ACTIVITY
Find all lines in the records that include the word "widened", and copy them out.

*** Opening of LISTED RECORDS ***

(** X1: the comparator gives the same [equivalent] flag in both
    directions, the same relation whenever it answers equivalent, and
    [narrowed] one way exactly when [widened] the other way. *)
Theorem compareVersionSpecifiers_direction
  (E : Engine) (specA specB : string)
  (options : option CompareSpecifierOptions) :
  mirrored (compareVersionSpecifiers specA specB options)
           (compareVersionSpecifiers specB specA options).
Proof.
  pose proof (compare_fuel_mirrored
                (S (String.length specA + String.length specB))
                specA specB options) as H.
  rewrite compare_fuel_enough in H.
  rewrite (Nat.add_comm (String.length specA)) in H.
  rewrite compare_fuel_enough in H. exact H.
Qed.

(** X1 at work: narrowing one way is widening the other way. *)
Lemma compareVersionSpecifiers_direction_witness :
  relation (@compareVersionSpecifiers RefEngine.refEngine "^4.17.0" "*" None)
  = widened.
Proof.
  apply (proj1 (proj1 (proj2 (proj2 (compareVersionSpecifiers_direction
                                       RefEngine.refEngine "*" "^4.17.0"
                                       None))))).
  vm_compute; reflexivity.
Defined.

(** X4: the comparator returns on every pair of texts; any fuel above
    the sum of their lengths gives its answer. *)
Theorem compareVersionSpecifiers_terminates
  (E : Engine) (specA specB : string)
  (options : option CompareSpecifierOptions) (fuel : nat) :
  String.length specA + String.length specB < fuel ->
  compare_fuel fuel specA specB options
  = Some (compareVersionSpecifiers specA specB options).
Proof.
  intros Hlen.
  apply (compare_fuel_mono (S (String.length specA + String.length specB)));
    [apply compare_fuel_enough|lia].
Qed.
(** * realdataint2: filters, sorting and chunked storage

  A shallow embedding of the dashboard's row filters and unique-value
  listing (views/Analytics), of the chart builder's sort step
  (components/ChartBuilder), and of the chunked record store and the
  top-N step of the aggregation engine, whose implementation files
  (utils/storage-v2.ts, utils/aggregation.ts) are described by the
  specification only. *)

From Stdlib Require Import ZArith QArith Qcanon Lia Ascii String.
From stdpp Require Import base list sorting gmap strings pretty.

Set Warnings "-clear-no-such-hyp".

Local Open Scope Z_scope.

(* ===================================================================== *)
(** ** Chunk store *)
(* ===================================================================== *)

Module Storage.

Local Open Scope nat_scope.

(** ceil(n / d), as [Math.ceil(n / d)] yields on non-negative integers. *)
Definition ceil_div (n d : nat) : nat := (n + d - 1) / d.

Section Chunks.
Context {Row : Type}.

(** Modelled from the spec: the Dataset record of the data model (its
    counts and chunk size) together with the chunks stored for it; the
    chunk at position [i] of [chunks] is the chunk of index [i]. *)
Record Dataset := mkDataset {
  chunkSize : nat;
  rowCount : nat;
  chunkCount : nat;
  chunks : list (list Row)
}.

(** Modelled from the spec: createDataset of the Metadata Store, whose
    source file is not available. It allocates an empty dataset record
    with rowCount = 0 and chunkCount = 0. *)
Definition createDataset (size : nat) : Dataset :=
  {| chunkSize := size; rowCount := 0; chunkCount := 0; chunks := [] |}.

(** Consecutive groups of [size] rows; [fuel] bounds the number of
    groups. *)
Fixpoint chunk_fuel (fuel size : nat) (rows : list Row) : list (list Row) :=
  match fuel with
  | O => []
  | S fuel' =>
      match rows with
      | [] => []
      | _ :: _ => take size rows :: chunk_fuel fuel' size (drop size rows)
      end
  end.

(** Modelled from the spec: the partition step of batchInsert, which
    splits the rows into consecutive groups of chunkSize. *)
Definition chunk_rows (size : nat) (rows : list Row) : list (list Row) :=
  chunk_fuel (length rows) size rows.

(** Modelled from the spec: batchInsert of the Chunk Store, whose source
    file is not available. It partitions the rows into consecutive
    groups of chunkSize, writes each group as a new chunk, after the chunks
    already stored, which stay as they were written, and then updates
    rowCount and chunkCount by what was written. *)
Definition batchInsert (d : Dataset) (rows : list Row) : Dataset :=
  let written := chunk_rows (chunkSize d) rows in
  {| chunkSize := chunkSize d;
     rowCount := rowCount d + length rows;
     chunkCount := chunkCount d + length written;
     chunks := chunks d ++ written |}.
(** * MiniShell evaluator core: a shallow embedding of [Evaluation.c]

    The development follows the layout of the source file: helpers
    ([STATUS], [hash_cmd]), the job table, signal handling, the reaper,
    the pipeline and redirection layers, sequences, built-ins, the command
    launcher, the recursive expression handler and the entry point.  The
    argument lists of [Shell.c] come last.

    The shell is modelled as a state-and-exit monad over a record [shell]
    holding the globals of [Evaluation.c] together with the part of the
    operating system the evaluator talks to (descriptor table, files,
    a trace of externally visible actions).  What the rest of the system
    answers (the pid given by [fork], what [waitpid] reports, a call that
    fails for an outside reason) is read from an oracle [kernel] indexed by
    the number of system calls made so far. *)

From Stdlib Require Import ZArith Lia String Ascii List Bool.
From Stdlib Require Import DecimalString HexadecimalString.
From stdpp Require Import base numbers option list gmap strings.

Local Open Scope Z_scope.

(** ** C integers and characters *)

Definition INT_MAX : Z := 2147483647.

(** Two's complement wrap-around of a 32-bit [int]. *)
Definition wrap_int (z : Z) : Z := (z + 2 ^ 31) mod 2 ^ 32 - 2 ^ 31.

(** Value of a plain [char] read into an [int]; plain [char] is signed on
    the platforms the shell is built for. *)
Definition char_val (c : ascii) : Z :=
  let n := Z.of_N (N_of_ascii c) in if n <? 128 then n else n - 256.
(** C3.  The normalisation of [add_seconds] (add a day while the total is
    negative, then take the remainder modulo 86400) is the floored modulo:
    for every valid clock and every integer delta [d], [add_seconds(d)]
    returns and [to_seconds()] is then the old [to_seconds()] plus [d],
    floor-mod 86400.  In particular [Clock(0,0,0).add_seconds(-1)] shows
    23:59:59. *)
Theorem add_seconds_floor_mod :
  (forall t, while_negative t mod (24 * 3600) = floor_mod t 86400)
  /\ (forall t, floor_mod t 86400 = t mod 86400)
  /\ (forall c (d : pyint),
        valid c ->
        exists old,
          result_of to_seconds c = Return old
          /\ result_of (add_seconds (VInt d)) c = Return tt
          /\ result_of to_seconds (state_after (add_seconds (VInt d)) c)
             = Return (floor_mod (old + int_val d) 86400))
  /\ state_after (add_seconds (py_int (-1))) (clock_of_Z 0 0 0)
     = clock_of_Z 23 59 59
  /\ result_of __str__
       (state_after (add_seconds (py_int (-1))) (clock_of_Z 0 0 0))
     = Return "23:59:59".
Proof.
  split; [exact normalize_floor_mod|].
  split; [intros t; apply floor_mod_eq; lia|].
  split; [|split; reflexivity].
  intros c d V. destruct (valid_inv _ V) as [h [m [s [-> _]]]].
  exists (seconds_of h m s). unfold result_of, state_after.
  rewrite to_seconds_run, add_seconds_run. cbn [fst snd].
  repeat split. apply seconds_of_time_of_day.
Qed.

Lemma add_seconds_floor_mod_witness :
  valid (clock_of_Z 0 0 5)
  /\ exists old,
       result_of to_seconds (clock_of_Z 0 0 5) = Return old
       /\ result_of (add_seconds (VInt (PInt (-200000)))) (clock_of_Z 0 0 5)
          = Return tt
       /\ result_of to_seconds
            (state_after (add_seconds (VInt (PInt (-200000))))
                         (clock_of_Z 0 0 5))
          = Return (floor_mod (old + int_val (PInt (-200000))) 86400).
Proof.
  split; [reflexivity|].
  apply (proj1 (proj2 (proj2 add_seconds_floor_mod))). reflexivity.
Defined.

*** Close of LISTED RECORDS ***

FINISHED EXERCISE
    [narrowed] one way exactly when [widened] the other way. *)
  = widened.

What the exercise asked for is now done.